:: Description of the task ::
In the listing that follows, determine how many lines include the word "else". Respond with that number alone.

——————

Lemma ended_shape s s' c k code : shape s -> tasks s !! c = Some k -> c <> 0 -> c <> 1 -> (forall t, tasks s' !! t = ended code c (tk_children k) t <$> tasks s !! t) ->
  next_pid s' = next_pid s -> vms s' = vms s -> next_vm s' = next_vm s -> shape s'.
Proof.
  intros H Hk H0 H1 L Ep Ev En. destruct (no_self s c k H Hk) as [Hcc Hrc]. destruct H as [P I R C D A O U V N]. set (ch := tk_children k) in *.
  assert (Hch : forall x kx, tasks s !! x = Some kx -> x ∈ ch -> tk_parent kx = Some c) by (intros x kx Hx Hin; destruct (C c k x Hk Hin) as (? & ? & ?); congruence).
  assert (G : forall t kt, tasks s' !! t = Some kt -> exists k0, tasks s !! t = Some k0 /\ kt = ended code c ch t k0) by (intros t kt; rewrite L; intros (k0 & ? & ?)%fmap_Some; eauto).
  assert (F : forall t k0, tasks s !! t = Some k0 -> tasks s' !! t = Some (ended code c ch t k0)) by (intros t k0 Ht; by rewrite L, Ht).
  assert (Ek : forall t k0, is_kernel (ended code c ch t k0) = is_kernel k0 /\ tk_vm (ended code c ch t k0) = tk_vm k0) by (intros t k0; unfold ended, adopt; by case_decide).
  assert (Epa : forall t k0, tk_parent (ended code c ch t k0) = if decide (t ∈ ch) then Some ROOT_TASK else tk_parent k0)
    by (intros t k0; unfold ended, adopt; case_decide as E; [subst t; by rewrite decide_False|done]).
  assert (Ech : forall t k0, tk_children (ended code c ch t k0) = if decide (t = c) then [] else if t =? ROOT_TASK then tk_children k0 ++ ch else tk_children k0)
    by (intros t k0; unfold ended, adopt; by case_decide).
  assert (Hnew : forall x k0, tasks s !! x = Some k0 -> tk_parent k0 = Some c <-> x ∈ ch).
  { intros x k0 Hx. split; [|by apply Hch]. intros Hp. destruct (A x k0 c Hx Hp) as (_ & kp & ? & ?). unfold ch. congruence. }
  split.
  - intros t kt (k0 & ? & _)%G. rewrite Ep. eauto.
  - destruct I as (k0 & Hk0 & ? & Hp). exists (ended code c ch 0 k0). rewrite (proj1 (Ek _ _)), Epa, decide_False; [auto|]. intros Hin. by rewrite (Hch 0 k0 Hk0 Hin) in Hp.
  - destruct R as (k0 & Hk0 & ? & Hp). exists (ended code c ch 1 k0). rewrite (proj1 (Ek _ _)), Epa, decide_False; auto.
  - intros p kp x (k0 & Hp & ->)%G. rewrite Ech. case_decide as Epc; [by intros ?%elem_of_nil|]. intros Hx.
    assert (Hx' : x ∈ tk_children k0 \/ p = ROOT_TASK /\ x ∈ ch) by (destruct (Z.eqb_spec p ROOT_TASK); [apply elem_of_app in Hx as [?|?]; auto|auto]).
    destruct Hx' as [Hx0|[-> Hin]].
    + destruct (C p k0 x Hp Hx0) as (kx & Hkx & Hpx). exists (ended code c ch x kx). split; [by apply F|]. rewrite Epa, decide_False; [done|]. intros Hin. rewrite (Hch x kx Hkx Hin) in Hpx. congruence.
    + destruct (C c k x Hk Hin) as (kx & Hkx & _). exists (ended code c ch x kx). split; [by apply F|]. by rewrite Epa, decide_True.
  - intros p kp (k0 & Hp & ->)%G. rewrite Ech. case_decide; [constructor|]. destruct (Z.eqb_spec p ROOT_TASK) as [->|]; [|eauto]. apply list.NoDup_app. split; [eauto|]. split; [|by apply (D c k)].
    intros x Hx Hin. destruct (C _ k0 x Hp Hx) as (kx & Hkx & Hpx). rewrite (Hch x kx Hkx Hin) in Hpx. unfold ROOT_TASK in *. congruence.
  - intros t kt p (k0 & Ht & ->)%G. rewrite Epa. case_decide as Hin.
    + intros [= <-]. destruct (A t k0 c Ht (Hch t k0 Ht Hin)) as (? & _). split; [unfold ROOT_TASK; lia|]. destruct R as (kr & Hkr & _).
      exists (ended code c ch 1 kr). split; [by apply F|]. rewrite Ech, decide_False by done. cbn. apply elem_of_app. by right.
    + intros Hp. destruct (A t k0 p Ht Hp) as (? & kp & Hkp & Hin'). split; [done|]. exists (ended code c ch p kp). split; [by apply F|]. rewrite Ech.
      rewrite decide_False; [case_match; [apply elem_of_app; by left|done]|]. intros ->. apply Hin. by apply (Hnew t k0).
  - intros t kt (k0 & Ht & ->)%G. rewrite Epa. case_decide; [done|eauto].
  - intros t kt (k0 & Ht & ->)%G. rewrite (proj1 (Ek _ _)), (proj2 (Ek _ _)). eauto.
  - intros v. rewrite Ev, V. apply exist_proper. intros t. unfold vm_of. rewrite L. destruct (tasks s !! t) as [k0|]; [|done]. cbn. by rewrite (proj2 (Ek _ _)).
  - intros v. rewrite Ev, En. apply N.
Qed.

——————

:: Output below ::
2